* [WHAT IS NEEDED] Scan the records below for the word "using". Copy each line where it appears.
= = = = =
(* ===== verification/Zoned.v ===== *)
(** The allocators when every zone may hold blocks.  [buddy_init] puts all memory in the
    UNMOVABLE zone and no call moves a block to another, so the histories of BuddyTrace never
    see a block of the MOVABLE or of the RECLAIMABLE zone.  The operations do not depend on
    that: here are the two page-allocator interfaces over an invariant that says nothing of the
    zones, and a state in which a page was moved to another zone. *)
From S2P Require Import Prelude Machine DList Buddy BuddyInv BuddySpec BuddyThms BuddyTrace BuddyProps PageAlloc Pmm.

(** The blocks [A] are out, and no byte of them is in a free list of any zone. *)
Record owned (st n : Z) (s : kst) (A : blocks) (fl : lists) : Prop := {
  ow_inv : binv (k_buddy s) (k_mem s) n fl;
  ow_start : g_memory_start (k_buddy s) = st;
  ow_held a o : (a, o) ∈ A -> held st n fl a o;
  ow_nodup : NoDup A;
  ow_disj a o a' o' : (a, o) ∈ A -> (a', o') ∈ A -> (a, o) <> (a', o') -> disj a o a' o'
}.

Definition zd_inv (s : kst) (A : blocks) : Prop :=
  exists st n fl, st + 4096 * n <= PHYS_LIMIT /\ owned st n s A fl.

Lemma bd_zoned s A : bd_inv s A -> zd_inv s A.
Proof. intros (st & size & fl & [_ Hl] & [H1 H2 _ _ _ H3 H4 H5 _ _ _ _]). by exists st, (bytes_to_pages size), fl. Qed.

Section owned.
Context (st n : Z) (s : kst) (A : blocks) (fl : lists).
Hypothesis H : owned st n s A fl.

Lemma ow_geo : geo st n.
Proof using H. rewrite <- (ow_start _ _ _ _ _ H). apply (c_geo _ _ _ _ (bi_core _ _ _ _ (ow_inv _ _ _ _ _ H))). Qed.

Lemma ow_blocks : blocks_ok st n fl.
Proof using H. rewrite <- (ow_start _ _ _ _ _ H). apply (c_blocks _ _ _ _ (bi_core _ _ _ _ (ow_inv _ _ _ _ _ H))). Qed.

Lemma ow_not_both x : covered fl x -> ~ in_block A x.
Proof using H.
  intros Hc (a & o & Hin & Hx). by destruct (proj1 (held_covered _ _ _ _ _ ow_blocks) (ow_held _ _ _ _ _ H _ _ Hin)) as [_ Hno]; apply (Hno x).
Qed.

(** A block leaves the free lists, whatever its zone. *)
Lemma ow_take o t a fl' s' : 0 <= o <= 10 -> 0 <= t < 3 -> alloc_spec fl t o = Some (a, fl') ->
  effect s s' n fl' (fun x => ~ covered fl x) -> owned st n s' ((a, o) :: A) fl'.
Proof using H.
  intros Ho Ht Hspec He. destruct (alloc_spec_ok _ n fl t o a fl' ow_geo ow_blocks Ht ltac:(lia) Hspec) as (Hblk' & Hha & Hcov' & _).
  pose proof (sz_orders o Ho) as Hso. pose proof (ow_held _ _ _ _ _ H) as Hheld.
  assert (Hnew : forall b ob, (b, ob) ∈ A -> disj b ob a o).
  { intros b ob Hin. destruct (proj1 (held_covered _ _ _ _ _ ow_blocks) (Hheld _ _ Hin)) as [Hb Hno].
    apply disj_bytes; [apply Hb|done|]. intros x Hx Hax. apply (Hno x Hx), Hcov'. by right. }
  split.
  - apply He.
  - rewrite (proj1 (ef_region _ _ _ _ _ He)). apply H.
  - intros b ob [[= -> ->]|Hin]%elem_of_cons; [done|].
    destruct (proj1 (held_covered _ _ _ _ _ ow_blocks) (Hheld _ _ Hin)) as [Hb Hno].
    apply held_covered; [done|]. split; [done|]. intros x Hx Hc. apply (Hno x Hx), Hcov'. by left.
  - apply NoDup_cons. split; [|apply H]. intros Hin%Hnew. unfold disj in Hin. lia.
  - intros b ob c oc [[= -> ->]|Hb]%elem_of_cons [[= -> ->]|Hc]%elem_of_cons Hne; [done|by apply disj_sym, Hnew|by apply Hnew|by eapply ow_disj].
Qed.
End owned.

(** A block of [A] comes back to the free lists. *)
Lemma ow_give st n s A1 A2 a o fl fl' s' : owned st n s (A1 ++ (a, o) :: A2) fl -> blocks_ok st n fl' ->
  (forall x, covered fl' x <-> covered fl x \/ within a (sz o) x) ->
  binv (k_buddy s') (k_mem s') n fl' -> g_memory_start (k_buddy s') = st -> owned st n s' (A1 ++ A2) fl'.
Proof.
  intros H Hblk' Hcov' Hi Hst. pose proof (ow_nodup _ _ _ _ _ H) as Hnd. assert (Hin : (a, o) ∈ A1 ++ (a, o) :: A2) by eauto with inlist.
  assert (Hsub : forall x, x ∈ A1 ++ A2 -> x ∈ A1 ++ (a, o) :: A2 /\ x <> (a, o)).
  { apply NoDup_app in Hnd as (_ & Hd & [Hn _]%NoDup_cons). intros x [Hx|Hx]%elem_of_app; (split; [eauto with inlist|]); intros ->; [|done].
    apply (Hd _ Hx). left. }
  split; [done|done| |by eapply NoDup_middle|].
  - intros b ob [Hb Hne]%Hsub. destruct (proj1 (held_covered _ _ _ _ _ (ow_blocks _ _ _ _ _ H)) (ow_held _ _ _ _ _ H _ _ Hb)) as [Hbk Hno].
    apply held_covered; [done|]. split; [done|]. intros x Hx Hc. apply Hcov' in Hc as [Hc|Hc]; [by apply (Hno x)|].
    pose proof (ow_disj _ _ _ _ _ H _ _ _ _ Hb Hin Hne) as Hd. unfold disj, within in *. lia.
  - intros b ob c oc [Hb _]%Hsub [Hc _]%Hsub. by apply (ow_disj _ _ _ _ _ H).
Qed.

Lemma zd_block s A a o : zd_inv s A -> (a, o) ∈ A -> page_block a o.
Proof.
  intros (st & n & fl & Hl & H) Hin. pose proof (ow_held _ _ _ _ _ H _ _ Hin) as [Hb _].
  pose proof (blk_ok_addr _ _ _ _ (ow_geo _ _ _ _ _ H) Hb) as (H1 & _ & H3). destruct Hb as (H4 & _ & _ & H7). repeat split; try done; lia.
Qed.

(** An allocation from any zone. *)
Lemma zd_alloc s A o z : zd_inv s A -> 0 <= o -> 0 <= z -> exists r s', buddy_alloc_pages o z s = Done r s' /\ k_pmm s' = k_pmm s /\ same_statics s s' /\
  ((r = 0 /\ s' = s) \/ (page_block r o /\ zd_inv s' ((r, o) :: A) /\ (r, o) ∉ A /\ agree (in_block A) (k_mem s) (k_mem s'))).
Proof.
  intros (st & n & fl & Hl & H) Ho Hz. destruct (Z.lt_ge_cases 10 o) as [Hgt|Hle].
  { exists 0, s. rewrite alloc_bad_order by done. split; [done|]. split; [done|]. split; [done|by left]. }
  pose proof (ow_inv _ _ _ _ _ H) as Hinv. destruct (alloc_spec fl (zone_of z) o) as [[a fl']|] eqn:E.
  - destruct (alloc_succeeds s n fl o z Hinv Hz ltac:(lia) a fl' E) as (s' & Hrun & He & _).
    pose proof (ow_take st n s A fl H o _ a fl' s' ltac:(lia) (zone_of_range z Hz) E He) as H'.
    assert (Hi' : zd_inv s' ((a, o) :: A)) by (by exists st, n, fl'). exists a, s'. split; [done|].
    destruct (ef_only _ _ _ _ _ He) as (m & b & Es). split; [by rewrite Es|]. split; [by rewrite Es|]. right.
    split; [by apply (zd_block s' ((a, o) :: A)); [|left]|]. split; [done|]. split.
    + by pose proof (ow_nodup _ _ _ _ _ H') as [Hn _]%NoDup_cons.
    + eapply agree_mono; [|apply He]. intros x Hx Hc. exact (ow_not_both _ _ _ _ _ H x Hc Hx).
  - exists 0, s. split; [by apply (alloc_fails s n fl)|]. split; [done|]. split; [done|by left].
Qed.

Lemma zd_free s A1 a o A2 : zd_inv s (A1 ++ (a, o) :: A2) -> exists s', buddy_free_pages a o s = Done tt s' /\ k_pmm s' = k_pmm s /\
  same_statics s s' /\ zd_inv s' (A1 ++ A2) /\ agree (in_block (A1 ++ A2)) (k_mem s) (k_mem s').
Proof.
  intros (st & n & fl & Hl & H). pose proof (ow_inv _ _ _ _ _ H) as Hinv. pose proof (ow_start _ _ _ _ _ H) as Hst.
  pose proof (ow_held _ _ _ _ _ H a o ltac:(eauto with inlist)) as Hheld. rewrite <- Hst in Hheld.
  destruct (free_accepts s n fl a o Hinv Hheld) as (s' & Hrun & He & _). set (p := addr_to_page_index (k_buddy s) a) in *.
  destruct (clear_bit_rest p (k_buddy s)) as (_ & Hst1 & _).
  destruct (free_spec_ok (clear_bit p (k_buddy s)) n fl a o) as (Hblk' & Hcov' & _); try (rewrite Hst1; done || apply (bi_core _ _ _ _ Hinv)).
  rewrite Hst1, Hst in Hblk'. assert (Hst' : g_memory_start (k_buddy s') = st) by (rewrite <- Hst; apply He).
  pose proof (ow_give st n s A1 A2 a o fl _ s' H Hblk' Hcov' (ef_inv _ _ _ _ _ He) Hst') as H'.
  exists s'. split; [done|]. destruct (ef_only _ _ _ _ _ He) as (m & b & Es). split; [by rewrite Es|]. split; [by rewrite Es|]. split.
  - eexists st, n, _. by split.
  - eapply agree_mono; [|apply He]. intros x Hx. split; intros Hc; apply (ow_not_both _ _ _ _ _ H' x); try done; apply Hcov'; [by left|by right].
Qed.

Lemma zd_frame s s' A : zd_inv s A -> agree (fun x => ~ in_block A x) (k_mem s) (k_mem s') -> k_buddy s' = k_buddy s -> zd_inv s' A.
Proof.
  intros (st & n & fl & Hl & H) Hag Hb. exists st, n, fl. split; [done|]. pose proof H as [H1 H2 H3 H4 H5]. split; rewrite ?Hb; try done.
  apply (binv_frame _ (k_mem s)); [done|]. eapply agree_mono; [|exact Hag]. intros x Hx. by eapply ow_not_both.
Qed.

Lemma zd_serves o z : 0 <= o -> 0 <= z -> serves zd_inv o (buddy_alloc_pages o z).
Proof. intros Ho Hz s A Hi. destruct (zd_alloc s A o z Hi Ho Hz) as (r & s' & H1 & _ & H2 & H3). eauto. Qed.

(** ** The interfaces *)

Program Definition zoned_buddy o z (Ho : 0 <= o) (Hz : 0 <= z) : PageAllocator o (buddy_alloc_pages o z) (fun a => buddy_free_pages a o) :=
  {| pa_inv := zd_inv |}.
Next Obligation. intros. by eapply zd_block. Qed.
Next Obligation. intros o z _ _ s A (st & n & fl & _ & H). apply H. Qed.
Next Obligation. intros o z _ _ s A a o1 b o2 (st & n & fl & _ & H). apply H. Qed.
Next Obligation. intros o z Ho Hz. by apply zd_serves. Qed.
Next Obligation. intros o z Ho Hz s A1 a A2 H. destruct (zd_free s A1 a o A2 H) as (s' & H1 & _ & H2 & H3 & H4). eauto. Qed.
Next Obligation. intros o z Ho Hz s s' A H Hag Hb _. by apply (zd_frame s). Qed.

Definition zp_inv (s : kst) (A : blocks) : Prop := zd_inv s A /\ g_buddy_initialized (k_pmm s) <> 0.

Lemma pmm_zoned s A : pmm_inv s A -> zp_inv s A.
Proof. intros [H Hi]. split; [by apply bd_zoned|done]. Qed.

Lemma zp_alloc s A : zp_inv s A -> exists r s', pmm_alloc_frame s = Done r s' /\ same_statics s s' /\
  ((r = 0 /\ s' = s) \/ (page_block r 0 /\ zp_inv s' ((r, 0) :: A) /\ (r, 0) ∉ A /\ agree (in_block A) (k_mem s) (k_mem s'))).
Proof.
  intros [Hbd Hi]. destruct (zd_alloc s A 0 BUDDY_ZONE_UNMOVABLE Hbd) as (r & s' & Hrun & Hp & Hst & Hcase); [done|done|].
  unfold pmm_alloc_frame, mbind, M_bind, gets. rewrite (proj2 (Z.eqb_neq _ 0)) by done. rewrite Hrun.
  destruct Hcase as [[-> ->]|(Hb & Hbd' & Hn & Hag)]; [exists 0, s; auto|].
  assert (Hr : r <> 0) by (destruct Hb as (_ & ? & _); lia). rewrite (proj2 (Z.eqb_neq r 0)) by done.
  assert (Hgen : forall p, g_buddy_initialized p = g_buddy_initialized (k_pmm s) -> same_statics s (set_pmm p s') /\ zp_inv (set_pmm p s') ((r, 0) :: A)).
  { intros p Ep. split; [exact Hst|]. split; [by apply (zd_frame s')|by rewrite <- Ep in Hi]. }
  unfold when. destruct (FRAME_SIZE <=? _).
  - eexists r, _. split; [reflexivity|]. destruct (Hgen (mkPmm (g_pmm_total (k_pmm s')) (u64 (g_pmm_free (k_pmm s') - FRAME_SIZE))
      (g_buddy_initialized (k_pmm s')))) as [H1 H2]; [by rewrite Hp|]. split; [exact H1|]. right. auto.
  - eexists r, _. split; [reflexivity|]. split; [done|]. right. split; [done|]. split; [|done]. split; [done|by rewrite Hp].
Qed.

Lemma zp_free s A1 a A2 : zp_inv s (A1 ++ (a, 0) :: A2) -> exists s', pmm_free_frame a s = Done tt s' /\ same_statics s s' /\ zp_inv s' (A1 ++ A2) /\
  agree (in_block (A1 ++ A2)) (k_mem s) (k_mem s').
Proof.
  intros [Hbd Hi]. destruct (zd_free s A1 a 0 A2 Hbd) as (s' & Hrun & Hp & Hst & Hbd' & Hag).
  destruct (zd_block _ _ a 0 Hbd ltac:(eauto with inlist)) as (_ & Ha & _).
  unfold pmm_free_frame, mbind, M_bind, gets. rewrite (proj2 (Z.eqb_neq _ 0)) by done. rewrite (proj2 (Z.eqb_neq a 0)) by lia. rewrite Hrun. unfold modify.
  eexists. split; [reflexivity|]. split; [exact Hst|]. split; [|exact Hag]. split; [by apply (zd_frame s')|simpl; by rewrite Hp].
Qed.

Program Definition zoned_pmm : PageAllocator 0 pmm_alloc_frame pmm_free_frame := {| pa_inv := zp_inv |}.
Next Obligation. intros s A a o [Hbd _]. by eapply zd_block. Qed.
Next Obligation. intros s A [(st & n & fl & _ & H) _]. apply H. Qed.
Next Obligation. intros s A a o1 b o2 [(st & n & fl & _ & H) _]. apply H. Qed.
Next Obligation. intros s A H. by apply zp_alloc. Qed.
Next Obligation. intros s A1 a A2 H. by apply zp_free. Qed.
Next Obligation. intros s s' A [Hbd Hi] Hag Hb Hp. split; [by apply (zd_frame s)|by rewrite Hp]. Qed.

Lemma zp_serves z : 0 <= z -> serves zp_inv 0 (buddy_alloc_pages 0 z).
Proof.
  intros Hz s A [Hi Hp]. destruct (zd_alloc s A 0 z Hi ltac:(lia) Hz) as (r & s' & Hrun & Ep & Hst & Hc). exists r, s'. split; [done|]. split; [done|].
  destruct Hc as [?|(H1 & H2 & H3)]; [by left|right]. split; [done|]. split; [|done]. split; [done|by rewrite Ep].
Qed.

(** ** A page moved to another zone *)

(** The end of a deallocation, into the zone [t]: the page at [a] becomes a free block of it. *)
Definition give_page (t a : Z) (s : kst) : kst :=
  let s1 := locked t 1 s in
  let s2 := moved t (pushed 0 a) (link_front 0 8 (k_mem s1) (zone_head (get_zone (k_buddy s1) t) 0) a) s1 in
  closed t (u64 (free_pages (get_zone (k_buddy s2) t) + 1)) s2.

Lemma give_page_zoned t s A1 a A2 : 0 <= t < 3 -> zd_inv s (A1 ++ (a, 0) :: A2) -> zd_inv (give_page t a s) (A1 ++ A2) /\
  k_pmm (give_page t a s) = k_pmm s /\ same_statics s (give_page t a s) /\ agree (in_block (A1 ++ A2)) (k_mem s) (k_mem (give_page t a s)).
Proof.
  intros Ht (st & n & fl & Hl & H). pose proof (ow_inv _ _ _ _ _ H) as Hinv. pose proof (bi_core _ _ _ _ Hinv) as Hc.
  destruct (locked_core t 1 s n fl Hc Ht) as [Hc1 Hz1]. set (s1 := locked t 1 s) in *.
  assert (Hst1 : g_memory_start (k_buddy s1) = st) by exact (ow_start _ _ _ _ _ H).
  pose proof (ow_held _ _ _ _ _ H a 0 ltac:(eauto with inlist)) as Hheld.
  destruct (push_core s1 n fl Hc1 t 0 a Ht) as [Hc2 Hag2]; [by rewrite Hst1|]. set (m2 := link_front _ _ _ _ _) in *. set (s2 := moved t (pushed 0 a) m2 s1) in *.
  assert (Hm : same_meta (k_buddy s1) (k_buddy s2)) by (apply moved_meta; [by eapply core_length|done|by intros []]).
  pose proof (push_blocks st n fl (ow_blocks _ _ _ _ _ H) t 0 a Ht Hheld) as Hblk'.
  destruct (finish s s2 n fl _ t (u64 (free_pages (get_zone (k_buddy s2) t) + 1)) (fun x => ~ covered fl x /\ ~ within a (sz 0) x) (8 * BITMAP_SIZE) true Hinv Ht Hc2)
    as [He _].
  - by apply same_meta_quiet.
  - intros t' Hne. unfold fupd. by rewrite (proj2 (Z.eqb_neq t' t)).
  - destruct (Hz1 t Ht) as (Hf & _). rewrite (sm_free _ _ Hm), Hf, (bi_free _ _ _ _ Hinv) by done.
    pose proof (pages_of_bound _ _ _ t (ow_geo _ _ _ _ _ H) Hblk' Ht) as Hb. pose proof (pages_of_nonneg (fl t)).
    rewrite pages_of_upd in Hb |- * by lia. simpl length in *. destruct (ow_geo _ _ _ _ _ H) as (? & _ & ? & ?). change (2 ^ 0) with 1 in *. usimpl. lia.
  - exact Hag2.
  - by exists m2, (k_buddy s2).
  - intros q Hq. rewrite (bit_ext _ _ q (sm_bitmap _ _ Hm)). rewrite Z.ltb_irrefl, andb_false_r. done.
  - destruct (ef_only _ _ _ _ _ He) as (m & b & Es). change (closed t _ s2) with (give_page t a s) in He, Es.
    assert (H' : owned st n (give_page t a s) (A1 ++ A2) (fupd fl t 0 (a :: fl t 0))).
    { apply (ow_give st n s A1 A2 a 0 fl); [done|done|apply covered_push|apply He|]. rewrite (proj1 (ef_region _ _ _ _ _ He)). apply H. }
    split; [by exists st, n, (fupd fl t 0 (a :: fl t 0))|]. split; [by rewrite Es|]. split; [by rewrite Es|].
    eapply agree_mono; [|apply He]. intros x Hx. split; intros Hw; apply (ow_not_both _ _ _ _ _ H' x); try done; apply covered_push; [by left|by right].
Qed.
= = = = =
* [EXERCISE ANSWER]
Proof using H. rewrite <- (ow_start _ _ _ _ _ H). apply (c_geo _ _ _ _ (bi_core _ _ _ _ (ow_inv _ _ _ _ _ H))). Qed.
Proof using H. rewrite <- (ow_start _ _ _ _ _ H). apply (c_blocks _ _ _ _ (bi_core _ _ _ _ (ow_inv _ _ _ _ _ H))). Qed.
Proof using H.
Proof using H.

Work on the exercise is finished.